-
The influence of socio-biological factors on perinatal mortality in a rural area of Bangladesh
- Source: Asia-Pacific Population Journal, Volume 10, Issue 1, Jan 1995, p. 1 - 6
-
- 18 Jan 1995
- Previous Article
- Table of Contents
- Next Article
Abstract
Reduction of perinatal mortality in developing countries is highly dependent on the management of pregnancy and delivery. The identification of important risk factors could help to direct attention to mothers who need special care, thereby leading to a more efficient health programme to improve their survival. Several previous studies (James, 1968; Saksena, 1980; Zimmer, 1984; Bakketeig and Hoffman, 1979; Misra and others, 1973; Forbes, 1985; Serour, 1981; Stanley, 1981; and Fortney, 1982) of perinatal mortality that have been carried out in different countries suffer from a number of difficulties.
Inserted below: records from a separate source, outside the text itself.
(** The requests that threads queue, those the worker executes, and those on
    the queue, dummies left out. *)
Definition added (tr : list qev) : list EsifArbPrimReq :=
  omap (fun ev => match ev with QvAdd r => Some r | _ => None end) tr.
Definition performed (tr : list qev) : list EsifArbPrimReq :=
  omap (fun ev => match ev with QvExecute r _ => Some r | _ => None end) tr.
Definition waiting (q : prim_queue) : list EsifArbPrimReq :=
  omap (fun o => match o with Some r => if p_isDummyRequest r then None else Some r | None => None end) q.
Definition pulled (w : worker) : list EsifArbPrimReq := match w with WPulled r => [r] | _ => [] end.

Lemma waiting_app q1 q2 : waiting (q1 ++ q2) = waiting q1 ++ waiting q2.
Proof. apply omap_app. Qed.

Lemma waiting_pull q w q' : worker_pull q = (w, q') -> waiting q = pulled w ++ waiting q'.
Proof.
  unfold worker_pull. destruct q as [|[r|] q]; intros E; simplify_eq/=; [done| |done].
  destruct (p_isDummyRequest r) eqn:Ed; simplify_eq/=; unfold waiting; simpl; by rewrite ?Ed.
Qed.

Lemma waiting_requeue q d q' :
  Z.of_nat (length q) + 1 <= ESIF_UF_ARBMGR_QUEUE_SIZE -> fifo_dequeue q = (d, q') ->
  waiting (fifo_requeue ESIF_UF_ARBMGR_QUEUE_SIZE true d q').2 = waiting q.
Proof.
  intros Hl E. unfold fifo_dequeue in E. injection E as <- <-. unfold fifo_requeue.
  assert (Hlt : Z.of_nat (length (tail q)) < ESIF_UF_ARBMGR_QUEUE_SIZE) by (destruct q; simpl in *; lia).
  rewrite (proj2 (Z.ltb_lt _ _) Hlt). by destruct q.
Qed.

Lemma waiting_complete q r rc q' out :
  Z.of_nat (length q) + 1 <= ESIF_UF_ARBMGR_QUEUE_SIZE -> worker_complete true r rc q = (q', out) ->
  waiting q' = waiting q.
Proof.
  intros Hl E. unfold worker_complete in E. destruct (fifo_dequeue q) as [d q1] eqn:Eq.
  pose proof (waiting_requeue q d q1 Hl Eq) as Hr. destruct d as [dr|]; [|by simplify_eq].
  destruct (p_isDummyRequest dr && _) eqn:Ed; [|by simplify_eq]. bool_to_prop. simplify_eq.
  unfold fifo_dequeue in Eq. destruct q as [|[x|] q]; simplify_eq/=. unfold waiting. simpl. by rewrite H.
Qed.

Lemma waiting_enqueue r q :
  Z.of_nat (length q) + 1 <= ESIF_UF_ARBMGR_QUEUE_SIZE ->
  waiting (enqueue true r q).2 = waiting q ++ waiting [Some r].
Proof. intros H. by rewrite enqueue_room, waiting_app by done. Qed.

(** The dummy that a thread has still to queue is one. *)
Definition lock_dummy (s : qsys) : Prop := forall d, qlock s = LDummy d -> p_isDummyRequest d = true.

Lemma lock_dummy_step s ev s' : lock_dummy s -> qsys_step s ev s' -> lock_dummy s'.
Proof.
  unfold lock_dummy. intros H Hs. destruct Hs; simpl in *; try done.
  - destruct (needs_dummy r); [|done]. by intros d [= <-].
  - by destruct (delays prim o).
  - intros d Hd. apply H. destruct q, l as [| |p [[|i] looked| |]|]; done.
Qed.
Definition with_list (l : option (list esif_tmrm_item)) (t : tmrm) : tmrm :=
  mk_tmrm (enabled t) (marked_for_delete t) l (g_next_timer_handle t) (g_next_timer_cb_handle t) (events_set t).
Definition with_enabled (b : bool) (t : tmrm) : tmrm :=
  mk_tmrm b (marked_for_delete t) (timer_list t) (g_next_timer_handle t) (g_next_timer_cb_handle t) (events_set t).
Definition with_marked (b : bool) (t : tmrm) : tmrm :=
  mk_tmrm (enabled t) b (timer_list t) (g_next_timer_handle t) (g_next_timer_cb_handle t) (events_set t).
Definition with_next (n : Z) (t : tmrm) : tmrm :=
  mk_tmrm (enabled t) (marked_for_delete t) (timer_list t) n (g_next_timer_cb_handle t) (events_set t).
Definition with_next_cb (n : Z) (t : tmrm) : tmrm :=
  mk_tmrm (enabled t) (marked_for_delete t) (timer_list t) (g_next_timer_handle t) n (events_set t).
Definition set_events (l : list positive) (t : tmrm) : tmrm :=
  mk_tmrm (enabled t) (marked_for_delete t) (timer_list t) (g_next_timer_handle t) (g_next_timer_cb_handle t)
    (events_set t ++ l).

(** The outcomes of arming the system timer: the callback object's allocation,
    timer_create and timer_settime. *)
Record os_ok : Type := mk_os_ok { os_mem : bool; os_create : bool; os_settime : bool }.

(* ------------------------------------------------------------------ *)
(** ** Timer objects *)

Definition esif_ccb_timer_obj_disable_timer (o : esif_timer_obj) : esif_timer_obj :=
  mk_timer_obj (function_ptr o) (set_is_pending o) (pending_timeout o) (obj_cb_handle o) None.

Definition esif_ccb_timer_obj_enable_timer (os : os_ok) (timeout : Z) (o : esif_timer_obj) : Z * esif_timer_obj :=
  let freq_nanosecs := u64 (timeout * 1000 * 1000) in
  let o := esif_ccb_timer_obj_disable_timer o in
  if os_mem os then
    if os_create os && os_settime os then
      (ESIF_OK, mk_timer_obj (function_ptr o) (set_is_pending o) (pending_timeout o) (obj_cb_handle o)
                  (Some (obj_cb_handle o, freq_nanosecs)))
    else (ESIF_E_UNSPECIFIED, o)
  else (ESIF_E_NO_MEMORY, o).

Definition esif_ccb_timer_obj_save_pending_timeout (timeout cb : Z) (o : esif_timer_obj) : esif_timer_obj :=
  mk_timer_obj (function_ptr o) true timeout cb (os_timer o).

Definition esif_ccb_timer_obj_set_pending_timeout (os : os_ok) (o : esif_timer_obj) : Z * esif_timer_obj :=
  if set_is_pending o then
    esif_ccb_timer_obj_enable_timer os (pending_timeout o)
      (mk_timer_obj (function_ptr o) false (pending_timeout o) (obj_cb_handle o) (os_timer o))
  else (ESIF_OK, o).

(* ------------------------------------------------------------------ *)
(** ** The list of items *)

Definition items (t : tmrm) : list esif_tmrm_item := match timer_list t with Some l => l | None => [] end.

Fixpoint find_node (p : esif_tmrm_item -> bool) (l : list esif_tmrm_item) : option esif_tmrm_item :=
  match l with
  | [] => None
  | i :: l' => if p i then Some i else find_node p l'
  end.
Definition esif_ccb_tmrm_find_timer_node_wlock (h : Z) (t : tmrm) : option esif_tmrm_item :=
  find_node (fun i => h =? timer_handle i) (items t).
Definition esif_ccb_tmrm_find_timer_node_by_cb_wlock (cb : Z) (t : tmrm) : option esif_tmrm_item :=
  find_node (fun i => cb =? timer_cb_handle i) (items t).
Most of the studies have been limited to univariate or bivariate analysis and thus have provided little scope for assessing the net effect of a particular risk factor on perinatal mortality when the effects of other factors are taken into account. Those studies that utilized multivariate techniques considered only a few of the possible risk factors. The studies suggest, however, that survival of the perinatal period is influenced by a number of characteristics of the woman and her reproductive history. Infants born to women in the mid-range of the reproductive years were found to have better perinatal survival chances than those of either younger or older mothers (Srivastava and others, 1969; Misra and others, 1973; Saksena, 1980; Forbes, 1985; Bakketeig, 1979; Stanley and others, 1983; Kiely and others, 1986). In contrast, Baird (1962) found that age did not influence perinatal mortality after controlling for social class in a developed country. Other studies have found that survival chances improved with socio-economic status as measured by such indicators as parental education and parental occupation (Saksena and others, 1980; Forbes and others, 1985; Stanley, 1980; Erhardt and others, 1973; Ross, 1964; Serour and others, 1981; Adelstein and others, 1980). Nulliparity also has been found to increase risk significantly (Kiely and others, 1986) as has both short (e.g. less than two years) and long (more than five years) intervals between pregnancy outcomes (Fedrick and others, 1973; Zimmer, 1979). Similarly previous fetal wastage has been strongly associated with perinatal mortality.